**Instructions to follow**.
Transcribe the stretch of entries below from the line with "error that carries" through the line with "Definition status_FromError (err", exactly and with both ends included; leave out all other lines.

Given data: Begin

(** * Order orchestration of the microservices project, embedded in Rocq

    The development follows the Go sources:
    - [internal/orderservice/service/order_service.go]: [CreateOrder],
      [GetOrderByID], [ListUserOrders];
    - [internal/orderservice/repository/order_repository.go]: [CreateOrder],
      [GetOrderByID], [ListOrdersByUserID], [UpdateOrderStatus];
    - [internal/orderservice/handler/http_handler.go]: [Bind], [createOrder],
      [getOrder], and the gRPC handlers [CreateOrder] and [ListUserOrders];
    - [internal/productservice/...]: repository and service of
      [CreateProduct], [GetProductByID], [UpdateProduct], [DeleteProduct] and
      [UpdateStock], gRPC handler of [GetProduct] and [UpdateStock];
    - [internal/userservice/...]: repository, service and gRPC handler of
      [GetUser]; [CreateUser] and [LoginUser] with the repository functions
      they use, and the HTTP handler [createUser].

    Go's [int32] and [int] are integers of [Z] with their wrap-around written
    out, [float64] is Rocq's binary64 [float], Go maps are [gmap]s, slices
    are lists.  The three databases and the log of the calls the order
    service issues form an explicit world that every operation passes on.
    Goroutines are run by an explicit schedule: a list of task numbers, each
    naming the goroutine that takes its next lock-delimited step; the order
    in which [range] visits a map is part of the schedule too.  Failures of
    the transport and of the databases are decided, call by call, by the
    environment.  Logging, contexts and timestamps are left out; a table
    holds the values as they are written to it, and bcrypt is a pair of
    functions the account functions are given.

    The file has five parts: the embedding of the code; the vocabulary of
    the properties; lemmas on the parts of the code; the claims of the
    specification, each with the lemmas it needs; further properties of the
    services, X1 to X30. *)

From Stdlib Require Import ZArith Uint63 PrimFloat.
From stdpp Require Import gmap strings list fin_maps pretty.

Open Scope Z_scope.

(** ** Machine integers *)

(** The value a [w]-bit two's complement register holds after computing [x]. *)
Definition wrap (w : Z) (x : Z) : Z :=
  (x + 2 ^ (w - 1)) `mod` 2 ^ w - 2 ^ (w - 1).

(** Go's [int32]. *)
Definition int32 (x : Z) : Z := wrap 32 x.

(** Go's [int] on the 64-bit platforms the services are built for. *)
Definition int (x : Z) : Z := wrap 64 x.

Definition in_int32 (x : Z) : Prop := - 2 ^ 31 <= x < 2 ^ 31.
Definition in_int (x : Z) : Prop := - 2 ^ 63 <= x < 2 ^ 63.

(** [float64(q)] for an [int32] [q]: every such integer is a binary64 value. *)
Definition float64_of_int32 (q : Z) : float :=
  if q <? 0 then PrimFloat.opp (PrimFloat.of_uint63 (Uint63.of_Z (- q)))
  else PrimFloat.of_uint63 (Uint63.of_Z q).

(** ** Results and errors *)

Inductive result (A E : Type) : Type :=
  | Ok (a : A)
  | Err (e : E).
Arguments Ok {A E} a.
Arguments Err {A E} e.

Definition is_ok {A E} (r : result A E) : bool :=
  match r with Ok _ => true | Err _ => false end.

(** gRPC status codes used by the handlers, and [Unavailable] for a call that
    never reached its server. *)
Inductive Code := NotFound | InvalidArgument | FailedPrecondition | Internal | Unavailable.

Record Status := { code : Code; message : string }.

(** What a client stub returns besides a response: a status error, or an
    error that carries no status ([status.FromError] answers [ok = false]). *)
Inductive RpcError :=
  | StatusError (st : Status)
  | OtherError (msg : string).

Definition status_FromError (err : RpcError) : option Status :=
  match err with StatusError st => Some st | OtherError _ => None end.

(** [ok && st.Code() == codes.NotFound] *)
Definition is_NotFound (err : RpcError) : bool :=
  match status_FromError err with
  | Some st => match code st with NotFound => true | _ => false end
  | None => false
  end.

(** ** The environment of one run *)

(** What can go wrong with a call besides its own logic.  [Unreachable] is a
    transport failure: the request never reaches the server.  The others
    are failures of the database under the server, at the statement named;
    where a call executes several statements, [DbExecFails] is the failure
    of the first and [DbItemInsertFails i] that of the insert of the item
    row number [i] of an order. *)
Inductive Fault :=
  | NoFault | Unreachable | DbBeginFails | DbQueryFails | DbExecFails | DbCommitFails
  | DbItemInsertFails (i : nat).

Given data: End

**Solution to this problem**.
    error that carries no status ([status.FromError] answers [ok = false]). *)
Inductive RpcError :=
  | StatusError (st : Status)
  | OtherError (msg : string).

Definition status_FromError (err : RpcError) : option Status :=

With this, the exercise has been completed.